「今度は何をして追い出されたんだ?」チョウは、通りかかりに僕を見て面白そうに尋ねた。
「いつも教室から追い出されるみたいに言うなよ!」
「そう見えるけどな。他のクラスに迷い込んだり、今度は自分のクラスから追い出されたり。今度は何をやらかしたんだ?」
「お前が問題を引き起こしてるんだよ!お前が王子を演じるってことでクラスのみんなが大騒ぎしてるんだ。みんなお前に対抗する計画を立ててて、僕はお前の友達だから追い出されたんだ。」
「誰かが喜ばないだろうとは思ってたけど、クラスが同意した以上、断れなかったんだ。ネクタイがまた曲がってるぞ。」チョウが指摘しながら近づいて直してくれた。「今朝も直してやっただろ?いつになったらネクタイがまっすぐになるんだ?」
「多分、学校に迷わずに来られるようになるのと同じ頃だろうね。」僕はニヤリと笑って答えたが、チョウは首を振った。
「それなら、ずっと君を見守っていなきゃならないな。」彼はため息をついたが、その微笑みは気にしていないことを示していた。なぜかはわからなかった。
「君のクラスは白雪姫をやるんだろう?君の役は?」
「白雪姫だよ。」僕は怒りを込めて言った。「学校に行く途中で迷子になるほどアホなら、変なおばあさんから何かを食べるほどアホだってさ。面白いだろ?」
チョウが笑うと思ったけど、彼は驚いた顔をしていた。
「チョウ、大丈夫?」
「...なんでもない。でも、白雪姫か...本当にキスシーンをやるつもりなのか?」彼は明らかに苛立って尋ねた。僕は笑った。
「ハハ!君の毛むくじゃらの眠れる森の美女が負けるのを心配してるのか?残念ながら、僕のかわいさだけで十分だよ。本物のキスなんて必要ないさ。」
「どうしてそう言い切れる?」
「ジュンが王子を演じるんだ。彼は僕の妹と付き合ってる。誰が何を言おうと、彼は本気で僕にキスしないさ。」
僕の説明にもかかわらず、チョウの不機嫌な顔は消えなかった。彼がなぜ怒っているのか理解できなかった。
「おい、君たち、この箱を二階の倉庫に運ぶのを手伝ってくれ。」と先生が呼びかけた。だから、チョウと僕は手伝うことになった。

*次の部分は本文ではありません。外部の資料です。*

(* ===== verification/NodeSetupTheorems.v ===== *)
(** * NodeSetupTheorems: what is on a host after it was set up.

    Files that are replaced whole, the credential of the host, which no failure
    and no end of the process can lose, and the key and port that a repair
    keeps. *)
From Stdlib Require Import Lia.
From stdpp Require Import gmap.
From S2P Require Import Prelude Text Fs CredentialHomes Host Profiles ProfileTheorems RuntimeSwap HostPaths NodeSetup NodeInstall StagedWrites.

(** ** Replacing a file *)

Section Files.
Context `{Process} (service : option Z).
Implicit Types (n : gmap string Node).
Abbreviation tmp_of path := (Fs.with_extension path "asterism-new").

(** The directory is there, the file is none, and nothing but a file is in the
    way of its staged copy. *)
Record writable (path : string) (n : gmap string Node) : Prop := {
  wr_parent : exists dir x, parent path = Some dir /\ dir <> path /\ dir <> tmp_of path
                /\ n !! dir = Some x /\ f_kind x = Directory;
  wr_apart : tmp_of path <> path;
  wr_staged : spot (tmp_of path) n;
  wr_target x : n !! path = Some x -> f_kind x <> Directory
}.

Definition owner_of (owner : option nodesetup.Owner) : option Z :=
  match owner, service with
  | Some nodesetup.ServiceAccount, Some uid => Some uid
  | Some nodesetup.RootReadableByService, Some _ => Some 0
  | _, _ => None
  end.
Definition written (body : bytes) (mode : Z) (owner : option nodesetup.Owner) (fresh : bool) (x : Node) : Prop :=
  f_body x = body /\ f_mode x = mode
  /\ match owner_of owner with Some u => f_owner x = u | None => fresh = true -> f_owner x = euid end.
(** The names of a path, for comparing it with the image of a process. *)
Definition names (path : string) : Path :=
  List.concat (List.map (fun c => match c with Normal s => [s] | ParentDir => [".."%string] | _ => [] end)
    (components path)).

Class Watcher `{Supervisor} : Type := {
  watch : host -> gmap string Node -> nat -> Control;
  ticks : host -> nat -> Z;
  watched : host -> host
}.

Definition NODE_UNIT : string := "asterism-node.service".
Definition HOST_HERMES_UNIT : string := "asterism-hermes.service".
Definition MAX_REPORTED : nat := 16.

Record UpdateEvidence : Type := {
  ev_target_release : string;
  ev_node_release : string;
  ev_runtime_release : string;
  ev_runtime_revision : string;
  ev_services : list Converged
}.

Inductive FailedCheck : Type := CheckInstall | CheckNodeBinary | CheckRuntimeRelease | CheckHealth | CheckServices.
Inductive RollbackOutcome : Type := Restored | Incomplete | NotAttempted.
#[export] Instance RollbackOutcome_eq_dec : EqDecision RollbackOutcome.
Proof. solve_decision. Defined.

Record FailureDetail : Type := {
  fd_check : FailedCheck;
  fd_services : list NotConverged;
  fd_found_runtime_release : option string;
  fd_rollback : RollbackOutcome;
  fd_rollback_services : list NotConverged
}.

Inductive RestartFailure : Type :=
| RestartRefused (role : Role) (e : NodeError)
| RestartNotConverged (all : list NotConverged).

Inductive VerificationFailure : Type :=
| NodeBinary (message : string)
| RuntimeReleaseMismatch (found : option string) (message : string)
| Services (failure : RestartFailure).

Definition detail (f : VerificationFailure) (rollback : RollbackOutcome) : FailureDetail :=
  let make check services found :=
    {| fd_check := check; fd_services := services; fd_found_runtime_release := found;
       fd_rollback := rollback; fd_rollback_services := [] |} in
  match f with
  | NodeBinary _ => make CheckNodeBinary [] None
  | RuntimeReleaseMismatch found _ => make CheckRuntimeRelease [] found
  | Services (RestartNotConverged all) => make CheckServices (firstn MAX_REPORTED all) None
  | Services (RestartRefused _ _) => make CheckServices [] None
  end.

Record TargetRelease : Type := { tr_version : string; tr_revision : string }.
Record BinaryIdentity : Type := { bi_installed : string; bi_running_image : string; bi_running_release : string }.
Definition of_this_process (installed software_version : string) : BinaryIdentity :=
  {| bi_installed := installed; bi_running_image := "/proc/self/exe"; bi_running_release := software_version |}.

(** ** Targets *)

Definition worker_targets (opt : string) (workers : list ManagedWorker) : list Target :=
  List.map (fun w => {| tg_unit := mw_unit w; tg_role := ProjectWorker (mw_project_id w);
                        tg_expect := RuntimeTree (names opt) |}) workers.
Definition service_targets (paths : HostPaths.HostPaths) (binary : string) (workers : list ManagedWorker) : list Target :=
  [{| tg_unit := NODE_UNIT; tg_role := NodeRole; tg_expect := ExpectedFile (names binary) |};
   {| tg_unit := HOST_HERMES_UNIT; tg_role := HostHermes; tg_expect := RuntimeTree (names (HostPaths.opt_dir paths)) |}]
  ++ worker_targets (HostPaths.opt_dir paths) workers.

Section Updates.
Context `{Watcher, !Machine, Process, SerdeJson} (sha256 : bytes -> list Z) (rounds : nat) (policy : Convergence.Policy).

(** ** Waiting for services *)

Definition converge_now {E} (targets : list Target) : Prog E (Result (list NotConverged) (list Converged)) :=
  fun s => match converge (watch (s_host s) (nodes (s_disk s))) (ticks (s_host s)) policy targets rounds (instant (s_host s)) with
           | Some r => (Ok r, at_host (watched (s_host s)) s)
           | None => (Err Unfinished, s)
           end.

Fixpoint restart_each (units : list (string * Role)) : Prog RestartFailure unit :=
  match units with
  | [] => ret tt
  | (u, role) :: rest => mapping (RestartRefused role) (ask Restart u) ;;; restart_each rest
  end.
Definition converged_or_fail (targets : list Target) : Prog RestartFailure (list Converged) :=
  let! r := converge_now targets in checked RestartNotConverged r.
Definition restart_and_converge (targets : list Target) : Prog RestartFailure (list Converged) :=
  restart_each (List.map (fun t => (tg_unit t, tg_role t)) targets) ;;;
  converged_or_fail targets.
Definition restart_project_workers (opt : string) (workers : list ManagedWorker) : Prog RestartFailure unit :=
  restart_and_converge (worker_targets opt workers) ;;; ret tt.

(** ** Verifying *)

Definition digest (n : gmap string Node) (path : string) : option string :=
  match sha256_file sha256 n path with Ok d => Some d | Err _ => None end.

Definition verify_binary (target : TargetRelease) (binary : BinaryIdentity) : Prog VerificationFailure unit :=
  if negb (bi_running_release binary =? tr_version target)%string
  then throw (NodeBinary ("the updater is " +:+ bi_running_release binary +:+ " but the update targets " +:+ tr_version target))
  else let! same := nodeinstall.on_files (fun n => match digest n (bi_installed binary), digest n (bi_running_image binary) with
                                       | Some a, Some b => (a =? b)%string
                                       | _, _ => false
                                       end) in
       if same : bool then ret tt
       else throw (NodeBinary ("the installed Node binary is not the " +:+ tr_version target +:+ " binary")).

Definition verify_runtime (opt : string) (target : TargetRelease) : Prog VerificationFailure unit :=
  let! found := nodeinstall.on_files (fun n => match runtimerelease.read n opt with Ok (Some r) => Some r | _ => None end) in
  match found with
  | Some r =>
      if (runtimerelease.version r =? tr_version target)%string
         && (runtimerelease.source_revision r =? tr_revision target)%string
      then ret tt
      else throw (RuntimeReleaseMismatch (Some (runtimerelease.version r))
             ("the live runtime is " +:+ runtimerelease.version r +:+ " rather than " +:+ tr_version target
                +:+ " at " +:+ tr_revision target))
  | None => throw (RuntimeReleaseMismatch None
             ("the live runtime is unmarked rather than " +:+ tr_version target +:+ " at " +:+ tr_revision target))
  end.

Definition verify_installation (paths : HostPaths.HostPaths) (target : TargetRelease) (binary : BinaryIdentity)
    (displaced : list ManagedWorker) : Prog VerificationFailure UpdateEvidence :=
  verify_binary target binary ;;;
  verify_runtime (HostPaths.opt_dir paths) target ;;;
  mapping Services (restart_each (List.map (fun w => (mw_unit w, ProjectWorker (mw_project_id w))) displaced)) ;;;
  let! services := mapping Services (converged_or_fail (service_targets paths (bi_installed binary) displaced)) in
  ret {| ev_target_release := tr_version target; ev_node_release := bi_running_release binary;
         ev_runtime_release := tr_version target; ev_runtime_revision := tr_revision target;
         ev_services := services |}.

(** ** The previous binary *)

Record PreviousBinary : Type := { pb_path : string; pb_sha256 : string }.
Definition parked_beside (binary : string) : string := Fs.with_extension binary "previous".

Definition find_previous (binary : string) (recorded : option string) : Prog NodeError PreviousBinary :=
  let path := parked_beside binary in
  let! found := nodeinstall.on_files (fun n => sha256_file sha256 n path) in
  let! sha := checked OnDisk found in
  match recorded with
  | Some r => if (r =? sha)%string then ret {| pb_path := path; pb_sha256 := sha |}
              else throw (Bail "the previous Node binary is not the one this update parked")
  | None => ret {| pb_path := path; pb_sha256 := sha |}
  end.

Definition restore_binary (b : PreviousBinary) (binary : string) : Prog NodeError unit :=
  let! found := nodeinstall.on_files (fun n => sha256_file sha256 n (pb_path b)) in
  let! now := checked OnDisk found in
  if negb (now =? pb_sha256 b)%string then throw (Bail "the previous Node binary changed after it was parked")
  else on_disk (
    let staged := Fs.with_extension binary "incoming" in
    nodesetup.copy (pb_path b) staged ;;;
    set_permissions staged 0x1ED ;;;
    rename staged binary).

(** ** The configuration *)

Record SavedFile : Type := { sf_path : string; sf_saved : option (bytes * Z * Z) }.
Record ConfigSnapshot : Type := { cs_files : list SavedFile; cs_journal_modes : list (string * bytes) }.

Definition metadata_of (n : gmap string Node) (path : string) : option Node :=
  resolve MAX_HOPS n path ≫= fun p => n !! p.

Definition save_file (n : gmap string Node) (path : string) : Result IoError SavedFile :=
  match read n path with
  | Ok body =>
      match metadata_of n path with
      | Some x => Ok {| sf_path := path; sf_saved := Some (body, Z.land (f_mode x) 0xFFF, f_owner x) |}
      | None => Err NotFound
      end
  | Err NotFound => Ok {| sf_path := path; sf_saved := None |}
  | Err e => Err e
  end.
Fixpoint save_files (n : gmap string Node) (paths : list string) : Result IoError (list SavedFile) :=
  match paths with
  | [] => Ok []
  | p :: ps => match save_file n p with
               | Err e => Err e
               | Ok f => match save_files n ps with Ok fs => Ok (f :: fs) | Err e => Err e end
               end
  end.
Definition saved_paths (paths : HostPaths.HostPaths) : list string :=
  [HostPaths.env_file paths; HostPaths.hermes_unit paths; HostPaths.node_unit paths;
   HostPaths.worker_template paths; HostPaths.update_unit paths; HostPaths.sudoers_policy paths].

Definition journal_mode_of (n : gmap string Node) (config : string) : option (string * bytes) :=
  match read_to_string n config with
  | Ok body => (fun mode => (config, mode)) <$> Policy.lookup body $"database" $"journal_mode"
  | Err _ => None
  end.
Definition hermes_configs (n : gmap string Node) (paths : HostPaths.HostPaths) : list string :=
  HostPaths.hermes_config paths
  :: (if is_dir n (HostPaths.hermes_project_home_root paths)
      then List.map (fun home => path_join home "config.yaml") (entries_of (HostPaths.hermes_project_home_root paths) n)
      else []).
Definition capture (n : gmap string Node) (paths : HostPaths.HostPaths) : Result IoError ConfigSnapshot :=
  match save_files n (saved_paths paths) with
  | Err e => Err e
  | Ok files => Ok {| cs_files := files; cs_journal_modes := omap (journal_mode_of n) (hermes_configs n paths) |}
  end.

Definition write_as (path : string) (body : bytes) (mode uid : Z) : M FsError Disk unit :=
  let staged := Fs.with_extension path "asterism-restore" in
  write staged body ;;;
  set_permissions staged mode ;;;
  ignore_errors (set_owner staged uid) ;;;
  rename staged path.
Lemma verify_facts paths target binary displaced s ev s' :
  verify_installation sha256 rounds policy paths target binary displaced s = (Ok ev, s') ->
  verified paths target binary displaced s ev s'.
Proof.
  intros Hv. unfold verify_installation in Hv. apply bind_Ok in Hv as ([] & s1 & Hs1 & Hv).
  apply bind_Ok in Hv as ([] & s2 & Hs2 & Hv). apply bind_Ok in Hv as ([] & s3 & Hs3 & Hv).
  apply bind_Ok in Hv as (services & s4 & Hs4 & Hv). injection Hv as <- <-.
  unfold verify_binary in Hs1. destruct (bi_running_release binary =? tr_version target)%string eqn:Er; [|done].
  apply String.eqb_eq in Er. cbn [negb] in Hs1. unfold bind, nodeinstall.on_files, gets in Hs1.
  destruct (digest sha256 (nodes (s_disk s)) (bi_installed binary)) as [d1|] eqn:E1; [|done].
  destruct (digest sha256 (nodes (s_disk s)) (bi_running_image binary)) as [d2|] eqn:E2; [|done].
  destruct (d1 =? d2)%string eqn:Ed; [|done]. apply String.eqb_eq in Ed as ->. injection Hs1 as <-.
  unfold verify_runtime, bind, nodeinstall.on_files, gets in Hs2.
  destruct (runtimerelease.read (nodes (s_disk s)) (HostPaths.opt_dir paths)) as [[r|]|] eqn:Em; try done.
  destruct (_ && _) eqn:Ev in Hs2; [|done]. injection Hs2 as <-. apply andb_true_iff in Ev as [Ev Erev].
  apply String.eqb_eq in Ev, Erev.
  apply mapping_Ok, restart_each_Ok in Hs3 as [Hd3 Hl3].
  apply mapping_Ok in Hs4. unfold converged_or_fail in Hs4. apply bind_Ok in Hs4 as (c & s5 & Hc & Hs4).
  apply converge_now_Ok in Hc as (Hd5 & Hl5 & Hp). destruct c as [l|all]; [|done]. injection Hs4 as <- <-.
  split; [split; [done|by exists d2|by exists r]|]. split; [congruence|].
  split; [rewrite Hl5, Hl3, map_map; done|]. split; [exists s3; auto|]. cbn. auto.
Qed.
(* ===== verification/NodeSetupSamples.v ===== *)
(** * NodeSetupSamples: setting up a sample host, and what it can get wrong. *)
From Stdlib Require Import Lia.
From stdpp Require Import gmap.
From S2P Require Import Prelude Text Json Schema Fs Host Policy Bundle RuntimeSwap RuntimeSwapTheorems HostPaths NodeSetup NodeInstall Profiles ProfileTheorems StagedWrites NodeSetupTheorems UpdateFinishTheorems.
Import RuntimeSwapSamples.
Import UpdateFinishSamples.

Definition home : HostPaths.HostPaths := HostPaths.default_paths.
Definition a_disk (l : list (string * Node)) (p : list Fate) : Disk := {| nodes := list_to_map l; plan := p |}.

(** ** The credential *)

Definition old_host : list (string * Node) :=
  [("/var/lib/asterism/hermes/.codex", folder); ("/var/lib/asterism/hermes/.codex/auth.json", file "token")]%string.
Definition establish (l : list (string * Node)) (p : list Fate) :=
  nodesetup.establish_host_credential (Some 7) home "n1" (a_disk l p).

Lemma host_credential_is_never_lost_witness :
  credential_at (HostPaths.codex_auth home) $"token" (nodes (snd (establish old_host []))).
Proof.
  pose proof (host_credential_is_never_lost (Some 7) "n1" $"token" (a_disk old_host [])) as Hc. cbv zeta in Hc.
  assert (fst (establish old_host []) = Ok nodesetup.Adopted) as E by (vm_compute; reflexivity).
  unfold establish in *. destruct (nodesetup.establish_host_credential _ _ _ _) as [r d']. cbn [fst snd] in *. subst r.
  destruct Hc as [_ [Hc _]]; [|done|exact Hc].
  right. split; [reflexivity|]. exists (file "token"). by repeat split.
Defined.

(** The old name of an adopted credential stays a file of its own name: what is
    written under the canonical name later does not reach it. *)
Lemma adopted_credential_is_not_linked :
  let (r, d) := establish old_host [] in
  r = Ok nodesetup.Adopted
  /\ (f_kind <$> nodes d !! HostPaths.legacy_codex_auth home) = Some RegularFile.
Proof. vm_compute. by split. Qed.

(** A canonical name that is a link to the old one: the credential is copied
    onto itself and emptied. *)
Lemma adoption_through_a_link_empties_the_credential :
  let (r, d) := establish (("/var/lib/asterism/codex/auth.json"%string, link "/var/lib/asterism/hermes/.codex/auth.json") :: old_host) [] in
  r = Ok nodesetup.Adopted
  /\ read (nodes d) (HostPaths.codex_auth home) = Ok []
  /\ read (nodes d) (HostPaths.legacy_codex_auth home) = Ok [].
Proof. vm_compute. by repeat split. Qed.

(** Where linking is refused and the copy is cut short, the next attempt takes
    the empty file for the credential. *)
Lemma interrupted_copy_becomes_the_credential :
  let (_, d) := establish old_host [Goes; Goes; Goes; Fails; Goes; Stops] in
  let (r, d') := nodesetup.establish_host_credential (Some 7) home "n1" {| nodes := nodes d; plan := [] |} in
  r = Ok nodesetup.AlreadyCanonical /\ read (nodes d') (HostPaths.codex_auth home) = Ok [].
Proof. vm_compute. by split. Qed.

(** ** Files *)

Definition settings : nodesetup.Settings := {| nodesetup.hermes_port := 18650; nodesetup.control_plane := "" |}.
Definition installed_host : list (string * Node) :=
  [("/etc/asterism", folder);
   ("/etc/asterism/asterism.env", file (of_chars (unlines (nodesetup.env_lines $"abc" 18642 "/var/lib/asterism"))))]%string.
Definition env_written := nodesetup.write_env_file (Some 7) home settings None (a_disk installed_host []).

Lemma env_writable : writable (HostPaths.env_file home) (nodes (a_disk installed_host [])).
Proof.
  split; [|discriminate|..].
  - exists "/etc/asterism"%string, folder. by repeat split.
  - intros x Hx. vm_compute in Hx. done.
  - intros x Hx. vm_compute in Hx. by injection Hx as <-.
Qed.

Lemma repair_keeps_key_and_port_witness :
  nodesetup.existing_key (nodesetup.text_of (nodes (snd env_written)) (HostPaths.env_file home)) = Some $"abc".
Proof.
  destruct env_written as [r d'] eqn:E.
  destruct (repair_keeps_key_and_port (Some 7) home settings None (a_disk installed_host []) d')
    as (key & Hk & _ & Hsame & _).
  - exact env_writable.
  - by apply ascii_line.
  - done.
  - intros k Hk. vm_compute in Hk. injection Hk as <-. by apply ascii_line.
  - done.
  - vm_compute in E. injection E as <- <-. vm_compute. reflexivity.
  - cbn [snd]. rewrite Hk. f_equal. apply Hsame. vm_compute. reflexivity.
Defined.

(** An environment file that is not text is read as none, and its key is
    replaced by a fresh one. *)
Lemma unreadable_environment_rotates_the_key :
  let old := unlines (nodesetup.env_lines $"abc" 18642 "/var/lib/asterism") ++ [Ascii.ascii_of_N 200] in
  let (r, d) := nodesetup.write_env_file (Some 7) home settings (Some [1; 2])
    (a_disk [("/etc/asterism"%string, folder); ("/etc/asterism/asterism.env"%string, file (of_chars old))] []) in
  r = Ok tt
  /\ nodesetup.existing_key (nodesetup.text_of (nodes d) (HostPaths.env_file home)) = Some $"0102".
Proof. vm_compute. by split. Qed.

Lemma rendered_configuration_is_accepted_witness :
  enforce_runtime_policy "p" (Some (chars (nodesetup.hermes_config home settings "wal"))) false = Some (Ok tt).
Proof. apply (rendered_configuration_is_accepted settings manifest "p"). done. Defined.

(** ** Journal modes *)

Definition hermes_home : string := "/var/lib/asterism/hermes".
Definition hermes_file : string := "/var/lib/asterism/hermes/config.yaml".
Definition old_config : string := of_chars (unlines [$"database:"; $"  journal_mode: delete"; $"approvals:"; $"  mode: manual"]).
Definition config_host : list (string * Node) := [(hermes_home, folder); (hermes_file, file old_config)].

Lemma journal_mode_is_reconciled_witness :
  exists body', read_to_string (nodes (snd (nodeinstall.reconcile_journal_mode (Some 7) hermes_file $"wal" (a_disk config_host [])))) hermes_file = Ok body'
    /\ lookup body' $"database" $"journal_mode" = Some $"wal"
    /\ lookup body' $"approvals" $"mode" = Some $"manual".
Proof.
  destruct (nodeinstall.reconcile_journal_mode (Some 7) hermes_file $"wal" (a_disk config_host [])) as [r d'] eqn:E.
  destruct (journal_mode_is_reconciled (Some 7) hermes_file $"wal" (chars old_config) (a_disk config_host []) d')
    as (body' & Hb & Hm & Hframe & _).
  - split; [|discriminate|..].
    + exists hermes_home, folder. by repeat split.
    + intros x Hx. vm_compute in Hx. done.
    + intros x Hx. vm_compute in Hx. by injection Hx as <-.
  - vm_compute. reflexivity.
  - intros Hin. vm_compute in Hin. intuition discriminate.
  - reflexivity.
  - vm_compute in E. injection E as <- <-. vm_compute. reflexivity.
  - exists body'. cbn [snd]. split; [exact Hb|]. split; [exact Hm|]. rewrite Hframe; [|reflexivity|discriminate].
    vm_compute. reflexivity.
Defined.

(** A link planted in the home of the service account where the configuration is
    staged: root writes the file it leads to, and gives it away. *)
Lemma staged_write_follows_a_link :
  let (r, d) := nodeinstall.reconcile_journal_mode (Some 7) hermes_file $"wal"
    (a_disk (("/var/lib/asterism/hermes/config.asterism-new"%string, link "/etc/shadow")
             :: ("/etc/shadow"%string, file "root") :: config_host) []) in
  r = Ok tt
  /\ (f_owner <$> nodes d !! "/etc/shadow"%string) = Some 7
  /\ (f_body <$> nodes d !! "/etc/shadow"%string) = Some (set_setting (chars old_config) $"database" $"journal_mode" $"wal").
Proof. vm_compute. by repeat split. Qed.

(** ** A tree with a link in it *)

Definition node_tree : list (string * Node) :=
  [("/n", folder); ("/n/identity", folder); ("/n/identity/key", file "k"); ("/n/identity/out", link "/etc/shadow");
   ("/etc/shadow", file "root")]%string.
Lemma given_tree_follows_no_link_witness :
  f_owner <$> nodes (snd (nodesetup.give_tree_to_service_account (Some 7) "/n" (a_disk node_tree []))) !! "/n/identity/out"%string = Some 0.
Proof.
  pose proof (given_tree_follows_no_link (Some 7) "/n" (a_disk node_tree [])) as Hg.
  destruct (nodesetup.give_tree_to_service_account _ _ _) as [r d'].
  destruct Hg as [_ Hg]; [intros x Hx; vm_compute in Hx; by injection Hx as <-|].
  destruct (Hg "/n/identity/out"%string) as [E|(uid & x & _ & _ & E & Hk & _)]; cbn [snd].
  - rewrite E. vm_compute. reflexivity.
  - exfalso. vm_compute in E. injection E as <-. by apply Hk.
Defined.

Lemma key_is_given :
  f_owner <$> nodes (snd (nodesetup.give_tree_to_service_account (Some 7) "/n" (a_disk node_tree []))) !! "/n/identity/key"%string = Some 7.
Proof. vm_compute. reflexivity. Qed.

(** ** Downloading *)

Definition with_archive (name product : string) : Manifest :=
  {| mf_schema := 1; mf_product := product; mf_version := "v2.0.0"; mf_source_revision := "abc123";
     mf_platform := "linux/amd64"; mf_components := []; mf_runtime_image := ""; mf_sqlite_journal_mode := "wal";
     mf_archive := {| ar_name := name; ar_sha256 := ar_sha256 (mf_archive manifest); ar_size_bytes := 1 |};
     mf_installed_size_bytes := 1; mf_install_root := "/opt/asterism" |}.

(** The name of the archive is taken from the manifest as it is: an absolute one
    leaves the staging directory, before anything was verified. *)
Lemma archive_name_leaves_the_staging_directory :
  let m := with_archive "/etc/passwd" "asterism-runtime" in
  let d := a_disk [("/etc/passwd"%string, file "root")] [] in
  accept m "linux/amd64" = Ok tt
  /\ (f_body <$> nodes (s_disk (snd (nodeinstall.download_bundle request m "/opt/.asterism-install.1" (site (nodes d) []))))
       !! "/etc/passwd"%string) = Some $"x".
Proof. vm_compute. by split. Qed.

(** A manifest of another product is reported as a processor that is not
    supported. *)
Lemma other_product_reads_as_other_architecture :
  match nodeinstall.accepted (with_archive "a.tar.gz" "other") (site ∅ []) with
  | (Err (Failed f), _) => fl_code f = UnsupportedArchitecture
  | _ => False
  end.
Proof. vm_compute. reflexivity. Qed.
(* ===== verification/Service.v ===== *)
(** * Service: the application service of the node ([service.rs]).

    Every operation works on the registry, which one mutex guards inside this
    process, and which other connections write to as well: workers, the control
    channel, the worker manager.  Before each statement of an operation the
    others may have acted: while the operation holds the mutex, only those who
    do not need it ([needs_registry]); while it holds the map of workers, only
    those who do not need that ([needs_workers]).  Log lines and the status page
    of the channel are left out. *)
From stdpp Require Import gmap.
From S2P Require Import Prelude Text Json RunState Redact Schema Registry Identifiers Remote Inventory System.
From S2P Require Import Protocol Sse RunLock Attachments ChatHistory Approvals Runner Reconcile Policy.
From S2P Require Import Fs CredentialSwap Credentials CredentialHomes Host Profiles DeviceCode Provider.
Import chathistory.

Module service.
Import provider.

Definition API_VERSION : string := "v1".
Record Limits : Type := {
  max_request_bytes : Z;
  max_events_per_query : Z;
  stream_page_size : Z;
  max_connections : Z;
  max_followers_per_run : Z;
  heartbeat_seconds : Z;
  history_max_turns : nat;
  history_max_bytes : nat
}.
Definition Limits_default : Limits :=
  {| max_request_bytes := 256 * 1024; max_events_per_query := 5000; stream_page_size := 256; max_connections := 64;
     max_followers_per_run := 8; heartbeat_seconds := 15; history_max_turns := DEFAULT_MAX_TURNS;
     history_max_bytes := DEFAULT_MAX_BYTES |}.
(* ===== verification/ServiceRuns.v ===== *)
(** * ServiceRuns: whose runs an operation may touch, where a run is sent, what a
    retry leaves, and how the service shuts down ([service.rs]). *)
From Stdlib Require Import Lia.
From stdpp Require Import gmap relations.
From S2P Require Import Prelude Text Json RunState Redact Schema Registry RegistryFacts Evolution Identifiers.
From S2P Require Import Remote Inventory InventoryFacts System Protocol Sse RunLock Attachments ChatHistory Approvals.
From S2P Require Import Runner RunnerFacts Reconcile Policy Fs CredentialSwap Credentials CredentialHomes Host Profiles.
From S2P Require Import DeviceCode Provider ActiveRuns Service ServiceFacts.
Import provider service.

Section Runs.
Context `{SerdeJson} `{Process} `{RegistryCodec} `{StoreCodec} `{Backend} `{Hermes}.
Context (paths : ProviderPaths) (node_home release : string) (runtime_uid uid : Z) (provider_env : nat -> Moment).
Context (state_root base_url node_api_key : string) (limits : Limits).
Context (env : nat -> Beside) (runner_env : nat -> Tick) (describe : RegistryError -> string).
Context (describe_node : NodeError -> string).
Context (Henv : forall k a, In a (b_meanwhile (env k)) -> fair_action a).

(** ** What the others leave *)

(** One thing that happens without the operation: another task acts, a statement
    of this one begins, or the logins settle. *)
Inductive beside_step : NodeState -> NodeState -> Prop :=
| other_acts a n : fair_action a -> beside_step n (perform_action paths node_home a n)
| time_passes n : beside_step n (stepped n)
| logins_settle p n : beside_step n (with_provider p n).
Abbreviation beside := (rtc beside_step).

Lemma tick_beside {E} may : moves beside (@service.tick _ paths node_home env E may).
Proof.
  intros n. unfold service.tick. cbn [snd]. eapply rtc_r; [|apply time_passes].
  assert (forall a, In a (List.filter may (b_meanwhile (env (n_step n)))) -> fair_action a) as Hall.
  { intros a [Hin _]%filter_In. by eapply Henv. }
  revert Hall. generalize (List.filter may (b_meanwhile (env (n_step n)))) as l. intros l.
  revert n. induction l as [|a l IH]; intros n Hall; [apply rtc_refl|]. cbn.
  eapply rtc_l; [apply other_acts, Hall; by left|]. apply IH. intros a' Ha'. apply Hall. by right.
Qed.
Hint Resolve tick_beside : moves.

僕たちは倉庫に入り、僕は背伸びしても箱を上の棚に乗せられなかった。すると、チョウが後ろから来て、それを手伝ってくれた。彼の指が僕の指に触れ、彼の体が僕に近づき、彼のコロンの香りが僕の心臓をドキドキさせた。
このぎこちない感じがなぜ僕を困らせ続けるのか?僕に何が起こっているんだ?
「ありがとう。」と僕は普通に振る舞おうとしたが、チョウが一歩下がったとき、少しがっかりした。その後の気まずい沈黙に、僕は話題を振ろうとした。
「ところで、君は王子を演じるんだ。本気でキスするつもりか?」
チョウは考え込んで僕を見つめ、尋ねた。「...君は本気でキスしてほしいのか?」
「何で僕に聞くんだ?」
「君は本気でキスしてほしいのか?」彼は繰り返した。
「それは君次第だよ。」
「それなら、するよ。」
そう言って、チョウは近づいてきて、深くて予想外のキスをした。僕は驚いた。
チョウがキスした!彼が僕にキスした!なぜこんなにも心臓がドキドキするんだ?
「何でそんなことをしたんだよ!?」僕は口を覆いながら動揺して言った。頭の中は混乱していた。
「君が君次第だと言ったからさ。」チョウは、鋭い目で何を考えているかわからない顔をして答えた。「そして、僕は本気でキスすると言った。」
「お姫様のことを言ったんだよ!」僕は顔を赤らめて、心臓がバクバクしているのを隠そうとしてどもった。
「お姫様の白雪姫はここにいるだろ。」
「バカ!!」僕は叫んで走り出した。
チョウがキスした。彼が僕にキスした!なぜこんなにも心臓がドキドキするんだ!?